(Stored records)
Lemma transmit_reads_back D m v now :
  msg_ok m -> packet_value m = Some (Ok v) -> (forall b, rlp_val v = Ok b -> blen b <= maxMessageSize) ->
  exists msg, transmit_msg now m = Ok msg /\ in_Code msg = Code m /\ in_Size msg <= maxMessageSize /\
    in_Size msg = blen (in_Payload msg) /\ reads_back (wire_Decoder D) m (in_Payload msg).
Proof.
  intros Hm Hv Hl. assert (forall b, rlp_val v = Ok b -> Z.of_nat (length b) <= maxInt64) as Hl'.
  { intros b Hb. specialize (Hl b Hb). unfold blen, maxMessageSize, maxInt64 in *. lia. }
  destruct (wire_reads_back D m v Hm Hv Hl') as (b & Ee & Eb & Hr). specialize (Hl b Eb). unfold blen, maxMessageSize in *.
  unfold transmit_msg, transmit. rewrite Hv. cbn. rewrite Ee. eexists. split; [reflexivity|]. cbn. unfold blen.
  rewrite Z.mod_small by lia. by split_and!.
Qed.

Section Exchange.
Context {Rnd : Randomness} {RndOk : RandomnessOk}.
Context (pop_choice : gset Hash -> option Hash).

Lemma is_ok_tt (o : outcome unit) : is_ok o = true -> o = Ok tt.
Proof. by destruct o as [[]| |]. Qed.

(** The message of a query by number. *)
Definition query_msg (id n a s : Z) (r : bool) : Msg :=
  {| Code := GetBlockHeadersMsg; packet := GetBlockHeadersPacket66 id {| on_Hash := zeroHash; on_Number := n |} a s r;
     m_headers := []; m_txs := []; m_blocks := [] |}.

Lemma request_sent n amount skip r p :
  exists id p1, RequestHeadersByNumber n amount skip r p = (Ok tt, p1) /\ is_u64 id /\
    wire p1 = wire p ++ [query_msg id n (u64 amount) (u64 skip) r].
Proof.
  unfold RequestHeadersByNumber, mbind at 1, StM_bind at 1, draw. pose proof (rand_Uint64_range (rng p)) as Hid.
  destruct (rand_Uint64 (rng p)) as [id r']. cbn [fst] in Hid.
  set (m := GetBlockHeadersPacket66 id _ _ _ _). destruct (record_and_send_eq m (set_rng r' p)) as (o & E & _ & Ho); [by apply no_refs|].
  assert (sent (heap p) (Kind m) m = [query_msg id n (u64 amount) (u64 skip) r]) as Es by reflexivity. cbn [heap set_rng] in *.
  rewrite Es in *. rewrite (is_ok_tt o (proj2 Ho ltac:(done))) in E. exists id. eexists. by split_and!; [exact E|..].
Qed.
(* ===== verification/EthBroadcastSpec.v ===== *)
(** * Correctness of the write loops

    What the loops of EthBroadcast.v do to the hashes handed to them, whatever else
    the peer does meanwhile: the queue is a FIFO that is never left waiting
    without a writer, packs keep their size, a failed write ends all writing. *)

From S2P Require Import Prelude Randomness EthTypes GethFuzzer GethFuzzerSpec GethPeerSpec EthBroadcast.

(** ** What any operation leaves alone *)

Section Keeps.
Context {Rnd : Randomness} {RndOk : RandomnessOk}.
Context (pop_choice : gset Hash -> option Hash).
Context (pop_ok : forall s, s <> ∅ -> exists x, pop_choice s = Some x /\ x ∈ s).

(** Objects stay, the wire and the channels of hashes only grow. *)
Record grows (p q : Peer) : Prop := {
  gr_txs : forall x, is_Some (txs (heap p) !! x) -> is_Some (txs (heap q) !! x);
  gr_wire : exists new, wire q = wire p ++ new;
  gr_broadcast : exists new, txBroadcast q = txBroadcast p ++ new;
  gr_announce : exists new, txAnnounce q = txAnnounce p ++ new;
}.

Lemma app_nil_ex {A} (l : list A) : exists new, l = l ++ new.
Proof. exists []. by rewrite app_nil_r. Qed.

Lemma grows_same p q :
  heap q = heap p -> wire q = wire p -> txBroadcast q = txBroadcast p -> txAnnounce q = txAnnounce p -> grows p q.
Proof. intros E1 E2 E3 E4. split; rewrite ?E1, ?E2, ?E3, ?E4; [done|apply app_nil_ex..]. Qed.

#[export] Instance grows_preorder : PreOrder grows.
Proof.
  split; [intros p; by apply grows_same|]. intros p q r [H1 [w1 E1] [b1 F1] [a1 G1]] [H2 [w2 E2] [b2 F2] [a2 G2]].
  split; [intros x Hx; by apply H2, H1|exists (w1 ++ w2)|exists (b1 ++ b2)|exists (a1 ++ a2)]; rewrite app_assoc; congruence.
Qed.

Lemma grows_record_and_send m p : refs_ok (heap p) m -> grows p (record_and_send m p).2.
Proof.
  intros Hm. destruct (record_and_send_eq m p Hm) as (o & -> & _ & _). cbn. split; cbn; [done|by eexists|apply app_nil_ex..].
Qed.

Lemma grows_fuzzed code i m m' r hp p :
  heap_frame m (heap p) hp -> grows p (fuzzed code i m' r hp p).
Proof.
  intros Hf. split; cbn; [|by eexists|apply app_nil_ex..]. intros x Hx. eapply objects_frame_dom; [apply (hf_txs _ _ _ Hf)|done].
Qed.

Lemma grows_FuzzTransactions n p : peer_inv p -> grows p (FuzzTransactions n p).2.
Proof.
  revert p. induction n as [|n IH]; intros p Hp; [done|]. cbn [FuzzTransactions]. unfold TransactionsMsgFuzzed.
  unfold mbind, StM_bind. destruct (decide (pool TransactionsMsg p = [])) as [E|Hne].
  - rewrite fuzz_seed_empty by done. by apply IH.
  - destruct (fuzz_seed_effect TransactionsMsg p (pi_ok _ Hp) Hne) as (m & m' & r & hp & Hm & Hmut & Hfr & _ & ->).
    etrans; [by eapply grows_fuzzed|]. apply IH. destruct Hp. split; try done. by eapply peer_ok_fuzzed.
Qed.
(** A request to a peer that announced something and has no request pending.
    [geth:eth/fetcher/tx_fetcher.go:766-806] TxFetcher.scheduleFetches *)
Definition schedule_peer (o : Orders) (peer : PeerId) : StM TxFetcher unit :=
  pending ← getS (fun f => bool_decide (is_Some (requests f !! peer)));
  if (pending : bool) then mret tt
  else
    mine ← getS (fun f => default ∅ (announces f !! peer));
    if bool_decide (mine = ∅) then mret tt
    else
      hashes ← allocate peer (forEachHash o peer mine) [];
      if bool_decide (hashes = []) then mret tt
      else
        now ← Now;
        _ ← putS (fun f => set_requests
              (<[peer := {| rq_hashes := hashes; stolen := ∅; rq_time := now |}]> (requests f)) f);
        putS (fun f => set_sent (sent f ++ [(peer, hashes)]) f).

(** [geth:eth/fetcher/tx_fetcher.go] TxFetcher.scheduleFetches *)
Definition scheduleFetches (o : Orders) (whitelist : option (gset PeerId)) : StM TxFetcher unit :=
  all ← getS (fun f => dom (announces f));
  let actives := default all whitelist in
  if bool_decide (actives = ∅) then mret tt
  else
    idle ← getS (fun f => bool_decide (requests f = ∅));
    _ ← each (forEachPeer o actives) (schedule_peer o);
    some ← getS (fun f => bool_decide (requests f <> ∅));
    if (idle && some)%bool then rescheduleTimeout o else mret tt.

• _What you will do_
Nothing but the lines from the start of the data above through the line with "(** * Correctness of the write loops" should appear in your answer, copied exactly.

• _Output for this exercise_
Lemma transmit_reads_back D m v now :
  msg_ok m -> packet_value m = Some (Ok v) -> (forall b, rlp_val v = Ok b -> blen b <= maxMessageSize) ->
  exists msg, transmit_msg now m = Ok msg /\ in_Code msg = Code m /\ in_Size msg <= maxMessageSize /\
    in_Size msg = blen (in_Payload msg) /\ reads_back (wire_Decoder D) m (in_Payload msg).
Proof.
  intros Hm Hv Hl. assert (forall b, rlp_val v = Ok b -> Z.of_nat (length b) <= maxInt64) as Hl'.
  { intros b Hb. specialize (Hl b Hb). unfold blen, maxMessageSize, maxInt64 in *. lia. }
  destruct (wire_reads_back D m v Hm Hv Hl') as (b & Ee & Eb & Hr). specialize (Hl b Eb). unfold blen, maxMessageSize in *.
  unfold transmit_msg, transmit. rewrite Hv. cbn. rewrite Ee. eexists. split; [reflexivity|]. cbn. unfold blen.
  rewrite Z.mod_small by lia. by split_and!.
Qed.

Section Exchange.
Context {Rnd : Randomness} {RndOk : RandomnessOk}.
Context (pop_choice : gset Hash -> option Hash).

Lemma is_ok_tt (o : outcome unit) : is_ok o = true -> o = Ok tt.
Proof. by destruct o as [[]| |]. Qed.

(** The message of a query by number. *)
Definition query_msg (id n a s : Z) (r : bool) : Msg :=
  {| Code := GetBlockHeadersMsg; packet := GetBlockHeadersPacket66 id {| on_Hash := zeroHash; on_Number := n |} a s r;
     m_headers := []; m_txs := []; m_blocks := [] |}.

Lemma request_sent n amount skip r p :
  exists id p1, RequestHeadersByNumber n amount skip r p = (Ok tt, p1) /\ is_u64 id /\
    wire p1 = wire p ++ [query_msg id n (u64 amount) (u64 skip) r].
Proof.
  unfold RequestHeadersByNumber, mbind at 1, StM_bind at 1, draw. pose proof (rand_Uint64_range (rng p)) as Hid.
  destruct (rand_Uint64 (rng p)) as [id r']. cbn [fst] in Hid.
  set (m := GetBlockHeadersPacket66 id _ _ _ _). destruct (record_and_send_eq m (set_rng r' p)) as (o & E & _ & Ho); [by apply no_refs|].
  assert (sent (heap p) (Kind m) m = [query_msg id n (u64 amount) (u64 skip) r]) as Es by reflexivity. cbn [heap set_rng] in *.
  rewrite Es in *. rewrite (is_ok_tt o (proj2 Ho ltac:(done))) in E. exists id. eexists. by split_and!; [exact E|..].
Qed.
(* ===== verification/EthBroadcastSpec.v ===== *)
(** * Correctness of the write loops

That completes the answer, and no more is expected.